"I'm still not totally convinced that this is a good idea, Xander. We should be working at convincing the girls to come to the school rather than encourage them to work on their own. A trained Slayer is far more effective than …"
"You want I should get Buffy for this speech, G-Man?" I grin at Giles and sit down on the edge of his desk. "I know you're big on the whole 'Hogwarts for Slayers' thing you've got going on here, but you have to admit that it wasn't the Watchers Council that made Buffy the uber Slayer that she is. She didn't follow the Slayer handbook."
"I am not Quentin Travers and this isn't his Council." Giles is getting twitchy in his old age—especially when I suggest that the new Council isn't the be-all and end-all for Slaying.
"No, you're not. But you are putting all your Slayers in one basket—and if something happens to us here, who will carry on the fight? You're not going to force these girls to come here against their will—Buffy wouldn't let you even if you wanted to. They need help. Training. We can't turn our back on them. They won't come to us, we go to them."
"Very well, Xander." G-Man polishes his glasses and looks at me. "Now please get off my desk before I am forced to hurt you."
"Anything you say, G-Man."
"And don't call me G-Man."
"Sure thing, G-Man."
"Do not taunt happy fun Watcher, Xander. Bad things happen when you do that."
"Buffy! When did you get back to the States?"
"Last night with Giles." Buffy gives good hugs. She's been a lot better off since we left the Pit Formerly Known as Sunnydale. Maybe her new beau had something to do with it. Maybe one of these days she'll actually get around to telling us what his name is.
"How is Morty anyway?"
"He's fine." Buffy mock glares at me. "Buy a girl a soda, big guy?"
"Sure thing, Buffster. G-Man, Robin said he'd come up with a list of stops for our road trip. Kennedy said she'd be willing to go along to help give the girls some tips, so if Faith doesn't want to hang, we've got our Slayer quota filled."

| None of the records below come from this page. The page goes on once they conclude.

(* ===== verification/Main.v ===== *)
(** * Mutual TLS at the start, and the middleware ([main.go])

    The configuration, the goroutine that prepares mutual TLS, and the middleware
    in front of the message handlers. The rest of [main] is in [Startup]. *)
From S2P Require Import Prelude Effects K8s X509 Models Calls Concurrent Lookups CertUtils Mtls MtlsSpec Yggdrasil Labels Server.
From Stdlib Require Import Ascii.

(** [Config], as [envconfig] fills it in; [uint] is 64 bits wide. *)
Record Config := mkConfig {
  HttpPort : Z;
  HttpsPort : Z;
  Domain : string;
  TLSLocalhostEnabled : bool;
  MetricsAddr : string;
  ProbeAddr : string;
  EnableLeaderElection : bool;
  WebhookPort : Z;
  EnableObcAutoCreation : bool;
  LogLevel : string;
  EdgeDeploymentConcurrency : Z;
  ClientCertExpirationTime : Z;
  MaxConcurrentReconciles : Z;
}.

(** What the goroutine has in hand when it starts to serve. *)
Record served := mkServed {
  tlsConfig : TlsConfig;
  verify_options : VerifyOptions;
  chain : list (option Certificate);
  mtlsConfig : TLSConfig.t CASecretProvider.t;
}.

(** The goroutine, up to the handlers; an error of [SetClientExpiration] is
    only logged. *)
Definition prepare_tls (multierror : list error → error) (operatorNamespace : string) (config : Config)
    : go served :=
  let conf := TLSConfig.NewMTLSConfig operatorNamespace [Domain config] (TLSLocalhostEnabled config) in
  let conf := (TLSConfig.SetClientExpiration (to_int (ClientCertExpirationTime config)) conf).2 in
  r ← TLSConfig.InitCertificates multierror conf;
  match r with
  | (Err _, _) => Crash (Exit 1)
  | (Ok (tls, CACertChain), conf) =>
      r ← TLSConfig.CreateRegistrationClientCerts conf;
      match r with
      | (Some _, _) => Crash (Exit 1)
      | (None, conf) => Ret (mkServed tls (mkVerifyOptions (ClientCAs tls) [] []) CACertChain conf)
      end
  end.

(** ** The middleware *)

(** Of a request: its path, and its peer's certificates when it came over TLS. *)
Record HttpRequest := mkHttpRequest { url_Path : string; peer_certificates : option (list Certificate) }.

Inductive Answer (R : Type) := Unauthorized | Handled (r : R).
Arguments Unauthorized {_}.
Arguments Handled {_} _.

Definition InnerMiddleware {R} (s : served) (ServeHTTP : HttpRequest → go R) (r : HttpRequest)
    : go (Answer R) :=
  let serve := (x ← ServeHTTP r; Ret (Handled x)) in
  match peer_certificates r with
  | Some peers =>
      let authType := GetAuthType (url_Path r) in
      verified ← VerifyRequest peers authType (verify_options s) (chain s);
      if verified : bool then serve else Ret Unauthorized
  | None => serve
  end.

(** The endpoints of [swagger.yaml]: [/data] and [/control], in and out. *)
Inductive endpoint := DataIn | DataOut | ControlIn | ControlOut.
Definition basePath : string := "/api/flotta-management/v1".
Definition endpoint_path (e : endpoint) (device_id : string) : string :=
  basePath +:+
  match e with
  | DataIn => "/data/" +:+ device_id +:+ "/in"
  | DataOut => "/data/" +:+ device_id +:+ "/out"
  | ControlIn => "/control/" +:+ device_id +:+ "/in"
  | ControlOut => "/control/" +:+ device_id +:+ "/out"
  end.

(** ** Theorems *)
Lemma ready_signs (p : CASecretProvider.t) csr cn expiration :
  ready p →
  wp (CASecretProvider.SignCSR p csr cn expiration) (λ _ out,
    is_returned out = true ∧ out ≠ Returned (Err (ErrorString "Cannot get CA certificate"))).
Proof.
  intros (g & c & crt & key & Hg & H). unfold CASecretProvider.SignCSR. rewrite Hg. simpl.
  intros [block|]; simpl; [|done]. intros [CSR|e]; simpl; [|done]. intros serial now nb.
  rewrite (complete_cert _ _ _ _ H). simpl. intros [der|e]; simpl; [|done]. done.
Qed.

(** What the goroutine leaves prepared: one provider whose authority lacks nothing,
    so signing a request neither panics nor fails for want of an authority; the
    chain of that one authority; a server that asks every client for a
    certificate and speaks TLS 1.3; requests verified against the pool of the
    authorities, with no key usages asked for; and client certificates that live
    for the configured number of days, or seven when that number is zero or too
    large for an [int]. *)
Definition prepared (config : Config) (s : served) : Prop :=
  (∃ ca, chain s = [Some ca]) ∧
  ClientAuth (tlsConfig s) = RequireAnyClientCert ∧ MinVersion (tlsConfig s) = VersionTLS13 ∧
  verify_options s = mkVerifyOptions (ClientCAs (tlsConfig s)) [] [] ∧
  TLSConfig.clientExpirationDays (mtlsConfig s) =
    (if (0 <? to_int (ClientCertExpirationTime config))%Z
     then to_int (ClientCertExpirationTime config) else 7%Z) ∧
  ∀ csr cn, wp (TLSConfig.SignCSR (mtlsConfig s) csr cn) (λ _ out,
    is_returned out = true ∧ out ≠ Returned (Err (ErrorString "Cannot get CA certificate"))).

(** The preparation of mutual TLS either ends the process with status 1 or leaves
    the operator able to sign and to serve. All writes create Secrets in the
    operator's namespace. *)
Theorem prepare_tls_spec multierror operatorNamespace config :
  wp (prepare_tls multierror operatorNamespace config) (λ tr out,
    Forall (secret_write operatorNamespace) (writes tr) ∧
    match out with
    | Crashed c => c = Exit 1
    | Returned s => prepared config s
    end).
Proof.
  unfold prepare_tls. set (conf := (TLSConfig.SetClientExpiration _ _).2).
  assert (Hc : TLSConfig.caProvider conf = [CASecretProvider.mk operatorNamespace None] ∧
               TLSConfig.namespace conf = operatorNamespace ∧
               TLSConfig.clientExpirationDays conf =
                 (if (0 <? to_int (ClientCertExpirationTime config))%Z
                  then to_int (ClientCertExpirationTime config) else 7%Z)).
  { unfold conf, TLSConfig.SetClientExpiration. rewrite Z.leb_antisym.
    destruct (0 <? to_int _)%Z; by split_and!. }
  destruct Hc as (Hp & Hn & Hd). clearbody conf.
  apply wp_bind. eapply wp_mono; [apply (InitCertificates_wp multierror operatorNamespace)|].
  { rewrite Hp. by repeat constructor. }
  rewrite Hp, Hn, Hd. intros tr out (Hw & r & conf' & -> & Hn' & Hd' & Hok).
  destruct r as [[tls ch]|e]; simpl; [|by rewrite ?app_nil_r; split].
  destruct (Hok tls ch eq_refl) as [(Hlen & Hr & Hns & Hcl & Hcs & Hca & Hmv & _) _].
  apply wp_bind. eapply wp_mono; [apply CreateRegistrationClientCerts_wp; by rewrite Hn'|].
  intros tr' out (Hw' & e & conf'' & -> & Hlen' & Hd'' & Hr' & _). rewrite Hn' in Hw'.
  destruct e as [e|]; go_simpl; (split; [by apply Forall_app|]); [done|].
  unfold prepared; simpl. split_and!; [|done|done|done|congruence|].
  - destruct ch as [|ca [|]]; simpl in Hcl; try lia. apply Forall_singleton in Hcs as [x ->]. by exists x.
  - intros csr cn. unfold TLSConfig.SignCSR. specialize (Hr' Hr). rewrite Hlen in Hlen'.
    destruct (TLSConfig.caProvider conf'') as [|p ps]; [done|]. apply Forall_cons in Hr' as [Hrp _].
    apply wp_bind. simpl. intros now expiration. eapply wp_mono; [by apply ready_signs|]. done.
Qed.

(** The middleware stands in front of the handlers: an answer of a handler reaches a
    client that came over TLS only after [VerifyRequest] let its certificates
    through, with the authentication that the path of the request calls for; a
    client that is turned away causes no call of the handler; a request without
    TLS goes straight to the handler. *)
Theorem InnerMiddleware_spec {R} s (h : HttpRequest → go R) r tr out :
  exec (InnerMiddleware s h r) tr (Returned out) →
  match peer_certificates r with
  | None => ∃ x, out = Handled x ∧ exec (h r) tr (Returned x)
  | Some peers =>
      let verify := VerifyRequest peers (GetAuthType (url_Path r)) (verify_options s) (chain s) in
      (out = Unauthorized ∧ exec verify tr (Returned false)) ∨
      ∃ x tr1 tr2, out = Handled x ∧ tr = tr1 ++ tr2 ∧ exec verify tr1 (Returned true) ∧
        exec (h r) tr2 (Returned x)
  end.
Proof.
  assert (Hserve : ∀ tr, exec (x ← h r; Ret (Handled x)) tr (Returned out) →
    ∃ x, out = Handled x ∧ exec (h r) tr (Returned x)).
  { intros tr' [(x & t1 & t2 & -> & H1 & H2)|(c & [=] & _)]%exec_bind_inv.
    inversion H2; subst. rewrite app_nil_r. by exists x. }
  unfold InnerMiddleware. destruct (peer_certificates r) as [peers|]; [|apply Hserve].
  intros [(b & t1 & t2 & -> & H1 & H2)|(c & [=] & _)]%exec_bind_inv. destruct b.
  - right. apply Hserve in H2 as (x & -> & H2). by exists x, t1, t2.
  - left. inversion H2; subst. by rewrite app_nil_r.
Qed.

(** No endpoint's path ends in [registration]. *)
Lemma endpoint_auth e id : GetAuthType (endpoint_path e id) = Mtls.YggdrasilCompleteAuth.
Proof.
  unfold GetAuthType. destruct (isRegistrationURL _) eqn:E; [|done].
  apply isRegistrationURL_iff in E as [E|[p E]].
  - by destruct e.
  - exfalso. apply (f_equal (λ s, take 2 (reverse (chars s)))) in E. rewrite chars_app, reverse_app in E.
    unfold endpoint_path in E. destruct e; rewrite !chars_app, !reverse_app in E; vm_compute in E; congruence.
Qed.

(** A client that presents a registration certificate over TLS is turned away at
    every endpoint the operator has, whatever its identifier: no path of the
    interface ends in [registration], so the weaker authentication, which would
    accept it, is never chosen. *)
Theorem registration_certificate_refused {R} s (h : HttpRequest → go R) e id peers c :
  c ∈ peers → CommonName (Subject c) = certRegisterCN →
  wp (InnerMiddleware s h (mkHttpRequest (endpoint_path e id) (Some peers))) (λ tr out,
    writes tr = [] ∧ out = Returned Unauthorized).
Proof.
  intros Hin Hcn. unfold InnerMiddleware. simpl. rewrite endpoint_auth. apply wp_bind.
  eapply wp_mono; [apply VerifyRequest_wp|]. intros tr out (Hw & b & -> & H). destruct b; simpl.
  - destruct H as [_ H]. destruct (H c Hin). congruence.
  - by rewrite app_nil_r.
Qed.

(** What the documentation of [Certificate.Verify] says of key usages. *)
Definition verifies_usages (tr : list api_event) : Prop :=
  ∀ c opts, Ev (S := api) (VerifyCertificate c opts) (Ok tt) ∈ tr → usage_allowed c opts = true.

(** C27: A device that presents, over TLS, a certificate the operator signed for it
    is turned away at every endpoint: the certificate allows client
    authentication only, and the requests are verified without naming key
    usages, which the library documents to mean server authentication. *)
Theorem issued_certificate_refused {R} s (h : HttpRequest → go R) e id peers CSR cn serial nb na c :
  c = CASecretProvider.client_template CSR cn serial nb na → c ∈ peers →
  KeyUsages (verify_options s) = [] →
  wp (InnerMiddleware s h (mkHttpRequest (endpoint_path e id) (Some peers))) (λ tr out,
    verifies_usages tr → out = Returned Unauthorized).
Proof.
  intros -> Hin Hu. unfold InnerMiddleware. simpl. rewrite endpoint_auth. apply wp_bind.
  eapply wp_mono; [apply VerifyRequest_wp|]. intros tr out (Hw & b & -> & H). destruct b; [|done].
  destruct H as [_ H]. destruct (H _ Hin) as [_ Hv]. apply wp_exec. intros tr' out' _ Hok.
  specialize (Hok _ _ (incl_app_l tr tr' _ Hv)). unfold usage_allowed in Hok. rewrite Hu in Hok.
  by vm_compute in Hok.
Qed.

(** ** Witnesses *)
Definition some_served : served :=
  mkServed (mkTlsConfig ["cert"%string] ["ca"%string] RequireAnyClientCert VersionTLS13)
    (mkVerifyOptions ["ca"%string] [] []) [Some (Server.some_certificate "ca" [])]
    (TLSConfig.NewMTLSConfig "flotta" ["project-flotta.io"%string] true).

Definition hello (_ : HttpRequest) : go string := Ret "hello"%string.

(** The peer is verified and the handler answers. *)
Lemma InnerMiddleware_spec_witness :
  Server.outcome_of (InnerMiddleware some_served hello (mkHttpRequest "/x" (Some [Server.some_certificate "d" []])))
    Server.empty_cluster = Returned (Handled "hello"%string) ∧
  ∃ tr1 tr2, exec (VerifyRequest [Server.some_certificate "d" []] Mtls.YggdrasilCompleteAuth
                     (verify_options some_served) (chain some_served)) tr1 (Returned true) ∧
             exec (hello (mkHttpRequest "/x" (Some [Server.some_certificate "d" []]))) tr2 (Returned "hello"%string).
Proof.
  split; [by vm_compute|].
  set (req := mkHttpRequest "/x" (Some [Server.some_certificate "d" []])).
  destruct (InnerMiddleware_spec some_served hello req
    (run Server.server (InnerMiddleware some_served hello req) Server.empty_cluster).1.1 (Handled "hello"%string))
    as [[? _]|(x & tr1 & tr2 & [= <-] & _ & H1 & H2)].
  - exact (run_exec Server.server (InnerMiddleware some_served hello req) Server.empty_cluster eq_refl).
  - discriminate.
  - exists tr1, tr2. split; [exact H1|exact H2].
Defined.

Definition register_certificate : Certificate := Server.some_certificate "register" [].

Lemma registration_certificate_refused_witness :
  endpoint_path DataOut "device" = "/api/flotta-management/v1/data/device/out"%string ∧
  wp (InnerMiddleware some_served hello
        (mkHttpRequest (endpoint_path DataOut "device") (Some [register_certificate])))
     (λ tr out, writes tr = [] ∧ out = Returned Unauthorized).
Proof.
  split; [reflexivity|].
  apply (registration_certificate_refused some_served hello DataOut "device"
           [register_certificate] register_certificate); [left|reflexivity].
Defined.

Definition issued : Certificate :=
  CASecretProvider.client_template (mkCertificateRequest (mkPkixName "x" [] "" "") "pk" "sig") "device" 1 0 10.

(** The in-memory environment keeps the documented rule, and the device is turned away. *)
Lemma issued_certificate_refused_witness :
  Server.outcome_of (InnerMiddleware some_served hello
      (mkHttpRequest (endpoint_path DataIn "device") (Some [issued]))) Server.empty_cluster
    = Returned Unauthorized ∧
  wp (InnerMiddleware some_served hello (mkHttpRequest (endpoint_path DataIn "device") (Some [issued])))
     (λ tr out, verifies_usages tr → out = Returned Unauthorized).
Proof.
  split; [by vm_compute|].
  eapply (issued_certificate_refused some_served hello DataIn "device" [issued]);
    [reflexivity|left|reflexivity].
Defined.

"Kennedy?" Buffy's eyes turned anime huge.
"Yeah."
"Willow's ex? That Kennedy?"
"Unless you know any other Slayers named Kennedy, that's the one."
"Wow. I mean, wow."
"What does that mean?"
"Kennedy's never exactly been a joiner. Honestly, I'm surprised that she's still here. I always figured that once she and Willow broke it off, Kennedy would take off for parts unknown."
"She's a Slayer, Buff. She's in it to help people. And she's not a quitter."
"Geez, Xander. When did you become Kennedy's number one fan?"
"She's been training the new Slayers ever since we set this place up. Even after she and Willow split, she's stayed here and done her job. I know she's not exactly Ms. Popular, but she does at least her share here. And she deserves some respect for that."
"You're right, Xander."
"Damn, I love when people say that."
"I'm trying to give you some credit, Harris. Don't go ruin it by being such a Xander."
"Yeah, well, you know me …"
Oh my God.
"Xander, what's wrong?"
Kennedy and Faith are by the soda machine. Hot sweaty Kennedy and Faith are by the soda machine.
"Xander, so help me, if you start to drool I am going to slap you silly!"
I know that voice. That's Buffy's voice. I remember Buffy. I have a feeling that I should be paying attention to her, but somehow I'm not.
Um, eye? Why are we looking at Kennedy instead of Faith? Remember Faith? The woman we actually got to see naked and have sex with? Yeah, she's with our good buddy Robin, but at least she's straight and we got lucky once. Kennedy doesn't stop at Boystown …
But she's so freakin' hot …
And I'm talking to my eye. Oh crud.
I am so screwed.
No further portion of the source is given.